Nuclear Factor of Activated T Cells 1 (NFAT1)-induced Permissive Chromatin Modification Facilitates Nuclear Factor-κB (NF-κB)-mediated Interleukin-9 (IL-9) Transactivation

IL-9 regulates diverse inflammatory immune responses. Although the functional importance of IL-9 has been investigated in various pathophysiological conditions, molecular mechanisms by which TCR stimulation induced IL-9 gene expression are still unclear. In this study, we investigated the functional importance of the NFAT1 and NF-kappa B (p65) in IL-9 gene transcription in CD4(+) T cells. In vivo binding of NFAT1 and NF-kappa B (p65) to the IL-9 promoter was observed. NFAT1 binding induced a transcriptionally active chromatin configuration at the IL-9 promoter locus, whereas NF-kappa B (p65) binding transactivated the IL-9 promoter.
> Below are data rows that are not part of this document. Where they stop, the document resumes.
Definition criWorkloadLabels (meta : Metadata) (w : Workload) : gmap string string := LabelMap meta w.
Definition criWorkloadLabelSelector (meta : Metadata) (workloadName : string) : gmap string string :=
  {["orch.io/namespace" := NamespaceOrDefault (md_Namespace meta); "orch.io/workload" := TrimSpace workloadName]}.

Definition criEnv (vars : list EnvVar) : list (string * string) :=
  omap (λ v, let name := TrimSpace (env_Name v) in if (name =? "")%string then None else Some (name, env_Value v)) vars.

Definition criLinuxResources (w : Workload) : option CriResources :=
  r ← w_Resources w;
  let memory := if (0 <? res_MemoryBytes r)%Z then res_MemoryBytes r else 0%Z in
  let '(quota, period) := if (0 <? res_CPUMillis r)%Z then CFSQuota (res_CPUMillis r) else (0, 0)%Z in
  if (memory =? 0)%Z && (quota =? 0)%Z && (period =? 0)%Z then None else Some (mkCriResources memory quota period).

(** ** status_linux.go *)
Definition stoppedContainerdStatus (workloadName : string) : RuntimeStatus :=
  mkStatus (TrimSpace workloadName) RuntimeContainerd "stopped" "" 0 0 "".

Definition criContainerStateStatus `{UnicodeLower} (st : CtrState) : string :=
  match st with
  | CtrCreated => "created" | CtrRunning => "running" | CtrExited => "exited" | CtrUnknown => "unknown"
  | CtrOther s => ToLower (TrimPrefix s "CONTAINER_")
  end.

Definition criContainerMessage (status : option CtrStatus) : string :=
  match status with
  | None => ""
  | Some st =>
      let reason := TrimSpace (cst_Reason st) in
      let parts := if (reason =? "")%string then [] else [reason] in
      let message := TrimSpace (cst_Message st) in
      let parts := if (message =? "")%string || bool_decide (message ∈ parts) then parts else parts ++ [message] in
      let parts := if bool_decide (cst_State st = CtrExited) then parts ++ ["exit code " +:+ Itoa (cst_ExitCode st)] else parts in
      String.concat ": " parts
  end.

(** [now] is [time.Now().UTC()]; times are nanoseconds, [unix] converts from the Unix epoch. *)
Definition applyCRIContainerStatus `{UnicodeLower} (now : Z) (unix : Z → Z) (out : RuntimeStatus) (status : option CtrStatus)
    : RuntimeStatus :=
  match status with
  | None => out
  | Some st =>
      mkStatus (rs_Name out) (rs_Runtime out) (criContainerStateStatus (cst_State st)) (TrimSpace (cst_Id st))
        (if (0 <? cst_StartedAt st)%Z then unix (cst_StartedAt st) else rs_StartedAt out) now (criContainerMessage status)
  end.

Section provider.
Context `{UnicodeLower, DnsLib, CRI, Backoff, SetRange}.
Variables (cfg : DNSConfig) (save delete_record : DnsRecord → res unit) (has_dns : bool).   (* DNS; [p.dns != nil] *)
Variables (DefaultDataRoot root : string).
(** [dialCRI], [os.MkdirAll] of the log directory and of a volume, and reading a log file. *)
Variables (dial : res unit) (mkdirAll : string → res unit) (readFile : string → res (option (list ascii))).

Definition rootOrDefault : string :=
  if negb (TrimSpace root =? "")%string then path_Clean root else filepath_Join [DefaultDataRoot; "runtime"; "containerd"].
Definition logDir (meta : Metadata) (workloadName : string) : string :=
  filepath_Join [rootOrDefault; "logs"; criSandboxID meta workloadName].

(** The provider has a DNS service or the interface value holds nil, which answers no. *)
Definition criDNSConfig (namespace : string) : option CriDNS :=
  if has_dns then ns ← WorkloadNameserver cfg; Some (mkCriDNS [ns] (WorkloadSearchDomains cfg namespace)) else None.

Definition criSandboxConfig (meta : Metadata) (w : Workload) : SandboxConfig :=
  let appNS := NamespaceOrDefault (md_Namespace meta) in
  let name := criSandboxID meta (w_Name w) in
  mkSandboxConfig name name (containerdSandboxNamespace meta w) (SanitizeName (w_Name w)) (logDir meta (w_Name w))
    (criDNSConfig appNS) (criWorkloadLabels meta w)
    {["orch.io/app" := md_Name meta; "orch.io/namespace" := appNS; "orch.io/workload" := w_Name w]}.

Definition criContainerMounts (meta : Metadata) (w : Workload) : res (list CriMount) :=
  mounts ← LocalMounts rootOrDefault meta w;
  _ ← EnsureLocalMountSources mkdirAll mounts;
  Ok ((λ m, mkCriMount (rm_Target m) (rm_SourcePath m) (rm_ReadOnly m)) <$> mounts).
Lemma wait_still sandbox h : still h (waitSandboxIP sandbox h).2.
Proof.
  unfold waitSandboxIP, mbind, SE_bind. rewrite attempt_eq.
  destruct (Retry 40 (sandboxIPOnce sandbox) h) as [x h1] eqn:E.
  apply (retry_last still) in E as (s0 & o & Hr0 & Ho & _); [|lia|].
  2: { intros s e s' Hs. pose proof (ip_once_still sandbox s) as Hst. by rewrite Hs in Hst. }
  pose proof (ip_once_still sandbox s0) as Hst. rewrite Ho in Hst. cbn in *.
  assert (still h h1) by by etrans. destruct x as [ip|e]; [done|]. by destruct (decide _).
Qed.

Lemma dns_still f h : still h (cri_dns f h).2.
Proof. unfold cri_dns. by destruct (f (ch_dns h)). Qed.

Lemma record_still w sandbox h : still h (recordCRIWorkloadDNS cfg save delete_record has_dns meta w sandbox h).2.
Proof.
  unfold recordCRIWorkloadDNS. destruct has_dns; cbn [negb]; [|done]. unfold mbind, SE_bind.
  pose proof (wait_still sandbox h) as Hw. destruct (waitSandboxIP sandbox h) as [[ip|e] h1]; [|done].
  etrans; [exact Hw|apply dns_still].
Qed.

(** *** Sandboxes *)
Definition our_pod (h : CriHost) (i : string) : Prop := ∀ p, P h !! i = Some p → selected (pd_labels p).
Lemma our_pod_shrinks h h' i : shrinks h h' → our_pod h i → our_pod h' i.
Proof. intros (_ & _ & Hs) Ho p Hp. apply Ho. by eapply lookup_weaken. Qed.

Lemma remove_pod_cases id h r h' : our_pod h id → cri_call (RemovePodSandbox id) h = (r, h') →
  shrinks h h' ∧ (is_ok r = true → P h' !! id = None).
Proof.
  intros Ho. unfold cri_call. pose proof (remove_pod_spec id (ch_cri h)) as Hs.
  destruct (RemovePodSandbox id (ch_cri h)) as [x e']. intros [= <- <-].
  destruct x as [[]|e]; [destruct Hs as [Hp Hc]|split; [by eapply shrinks_pod|done]]. split.
  - eapply shrinks_pod; [|exact Ho]. unfold P, C. cbn. rewrite Hp, Hc. apply removes_partly.
  - intros _. unfold P. cbn. rewrite Hp. apply lookup_delete_eq.
Qed.
Lemma write_touches up sp c : keeps (touches up sp) (write_unit writeFile unit_residue up c).
Proof.
  intros h. unfold write_unit. destruct (writeFile h up); cbn; split; try done; cbn; intros p Hp;
    [by rewrite lookup_insert_ne|by apply partial_alter_other].
Qed.
Lemma remove_touches up sp : keeps (touches up sp) (remove up).
Proof.
  intros h. unfold remove_unit. destruct (sh_files h !! up); [|done]. unfold mbind, SE_bind, sd_answer.
  destruct (removeFile h up); cbn; split; try done; cbn; intros p Hp. by rewrite lookup_delete_ne.
Qed.
Lemma touching {A} up sp (m : SE SdHost A) : keeps stable m → keeps (touches up sp) m.
Proof. intros Hm h. apply stable_touches, Hm. Qed.
Lemma cleanup_touches u up sp : keeps (touches up sp) (cleanup u up).
Proof.
  unfold cleanupUnit. apply keeps_bind; [apply _|apply touching, keeps_attempt, connect_stable|intros c].
  apply keeps_bind; [apply _|apply touching, stop_and_disable_stable|intros _].
  apply keeps_bind; [apply _|apply keeps_attempt, remove_touches|intros _]. apply touching, reload_after_stable.
Qed.
Lemma writeState_touches up m n st :
  keeps (touches up (state_path m n)) (writeState DefaultDataRoot root mkdirAll writeFile state_residue m n st).
Proof.
  apply keeps_bind; [apply _|apply touching, keeps_annotate, answer_stable|intros _]. apply keeps_annotate. intros h.
  destruct (writeFile h _); cbn; split; try done; cbn; intros p Hp;
    [by rewrite lookup_insert_ne|by apply partial_alter_other].
Qed.
Lemma removeState_touches up m n : keeps (touches up (state_path m n)) (removeState DefaultDataRoot root removeFile m n).
Proof.
  intros h. unfold removeState. destruct (sh_states h !! _); [|done].
  revert h. apply keeps_bind; [apply _|apply touching, keeps_attempt, answer_stable|].
  intros [[]|e]; [|case_match; intros h; reflexivity]. intros h. split; [done|]. cbn. intros p Hp. by rewrite lookup_delete_ne.
Qed.
(** A deploy changes its own unit file and state file only. *)
Lemma deploy_touches meta w :
  keeps (touches (systemdUnitPath (workloadUnitName meta w)) (state_path meta (w_Name w))) (Deploy meta w).
Proof.
  assert (∀ A (m : SE SdHost A) undo up sp, keeps stable m → keeps (touches up sp) undo →
    keeps (touches up sp) (or_undo m undo)) as Hor.
  { intros A m undo up sp Hm Hu. apply or_undo_keeps; [apply _|by apply touching|done]. }
  unfold systemd_Deploy.
  apply keeps_bind; [apply _|apply keeps_of_res, _|intros c].
  apply keeps_bind; [apply _|apply touching, ensure_stable|intros _].
  apply keeps_bind; [apply _|apply touching, keeps_annotate, answer_stable|intros _].
  apply keeps_bind; [apply _|apply keeps_annotate, write_touches|intros _].
  apply keeps_bind; [apply _|apply Hor; [apply keeps_annotate, connect_stable|apply remove_touches]|intros _].
  apply keeps_bind; [apply _|apply Hor; [apply reload_stable|apply remove_touches]|intros _].
  apply keeps_bind; [apply _|apply Hor; [apply keeps_annotate, call_stable|apply cleanup_touches]|intros _].
  apply keeps_bind; [apply _|apply Hor; [apply start_stable|apply cleanup_touches]|intros _].
  apply keeps_bind; [apply _|intros h; reflexivity|intros t].
  apply keeps_bind; [apply _|apply or_undo_keeps; [apply _|apply writeState_touches|apply cleanup_touches]|intros _].
  apply Hor; [apply keeps_annotate, dns_stable|].
  apply keeps_bind; [apply _|apply cleanup_touches|intros _; apply removeState_touches].
Qed.

(** *** Outcomes *)
Lemma stable_run {A} (m : SE SdHost A) h r h' : keeps stable m → m h = (r, h') → stable h h'.
Proof. intros Hm E. specialize (Hm h). by rewrite E in Hm. Qed.

(** A deploy that succeeds wrote the unit it rendered and a state file that names it, and left the
    unit running. *)
Definition deployed (meta : Metadata) (w : Workload) (h h' : SdHost) : Prop :=
  let name := workloadUnitName meta w in
  ∃ content st,
    RenderUnitWithRoot serialize meta w name (sd_rootOrDefault DefaultDataRoot root) = Ok content ∧
    sh_files h' = <[systemdUnitPath name := content]> (sh_files h) ∧
    sh_states h' = <[state_path meta (w_Name w) := Ok st]> (sh_states h) ∧
    (ss_UnitName st = name ∧ ss_UnitPath st = systemdUnitPath name) ∧
    unit_running (sh_manager h') name = true.

Lemma deploy_ok meta w h h' : Deploy meta w h = (Ok tt, h') → deployed meta w h h'.
Proof.
  unfold systemd_Deploy.
  intros (content & h0 & [= Hc <-] & (u1 & h1 & E1 & (u2 & h2 & E2 & (u3 & h3 & E3 & (u4 & h4 & E4 & (u5 & h5 & E5 &
    (u6 & h6 & E6 & (u7 & h7 & E7 & (t & h8 & E8 & (u9 & h9 & E9 & E10)%bind_Ok)%bind_Ok)%bind_Ok)%bind_Ok)%bind_Ok)%bind_Ok
    )%bind_Ok)%bind_Ok)%bind_Ok)%bind_Ok.
  apply stable_run in E1 as S1; [|apply ensure_stable].
  apply stable_run in E2 as S2; [|apply keeps_annotate, answer_stable].
  apply annotate_Ok in E3. unfold write_unit in E3. destruct (writeFile h2 _); [|done]. injection E3 as _ <-.
  apply or_undo_Ok, stable_run in E4; [|apply keeps_annotate, connect_stable].
  apply or_undo_Ok, stable_run in E5; [|apply reload_stable].
  apply or_undo_Ok, stable_run in E6; [|apply keeps_annotate, call_stable].
  apply or_undo_Ok in E7. apply stable_run in E7 as S7; [|apply start_stable]. injection E8 as _ <-.
  apply or_undo_Ok in E9 as (u & h10 & E9 & E9')%bind_Ok. apply annotate_Ok in E9 as [= _ <-]. apply annotate_Ok in E9'.
  destruct (writeFile h7 _); [|done]. injection E9' as _ <-.
  apply or_undo_Ok, annotate_Ok in E10. apply stable_run in E10 as S10; [|apply dns_stable].
  unfold deployed. exists content. eexists (mkSdState _ _ _ _ _ _ _). split; [exact Hc|].
  destruct S1 as [F1 G1], S2 as [F2 G2], E4 as [F4 G4], E5 as [F5 G5], E6 as [F6 G6], S7 as [F7 G7], S10 as [F10 G10].
  cbn in *. split_and!; try done.
  - by rewrite F10, F7, F6, F5, F4, F2, F1.
  - by rewrite G10, G7, G6, G5, G4, G2, G1.
  - apply dns_manager in E10. rewrite E10. cbn.
    unfold systemdStart, sd_manage, mbind, SE_bind in E7. destruct (sm_StartUnit _ _) as [j m'] eqn:E.
    unfold waitSystemdJob in E7. destruct j as [|res|]; try done. destruct (String.eqb_spec res "done") as [->|]; [|done].
    cbn in E7. injection E7 as _ <-. cbn. by eapply start_done.
Qed.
Mouse deficient in NFAT1 shows a significant down-regulation of IL-9 expression that resulted from an inaccessible chromatin configuration at the IL-9 promoter. In parallel, knockdown of NF-kappa B (p65) also resulted in reduced IL-9 expression. In this process, NFAT1 plays a pivotal role as a core protein that creates an accessible platform for the assembly of transcription activators. The presence of NFAT1 correlates with recruitment of NF-kappa B (p65), p300, and active histone markers on the IL-9 promoter, resulting in a transcriptionally competent promoter. NFAT1 deficiency significantly reduced the recruitment of the above activation complex to the IL-9 promoter. In summary, our data suggest that functional cooperation of NFAT1 and NF-kappa B synergistically enhances IL-9 transcription in CD4(+) T cells.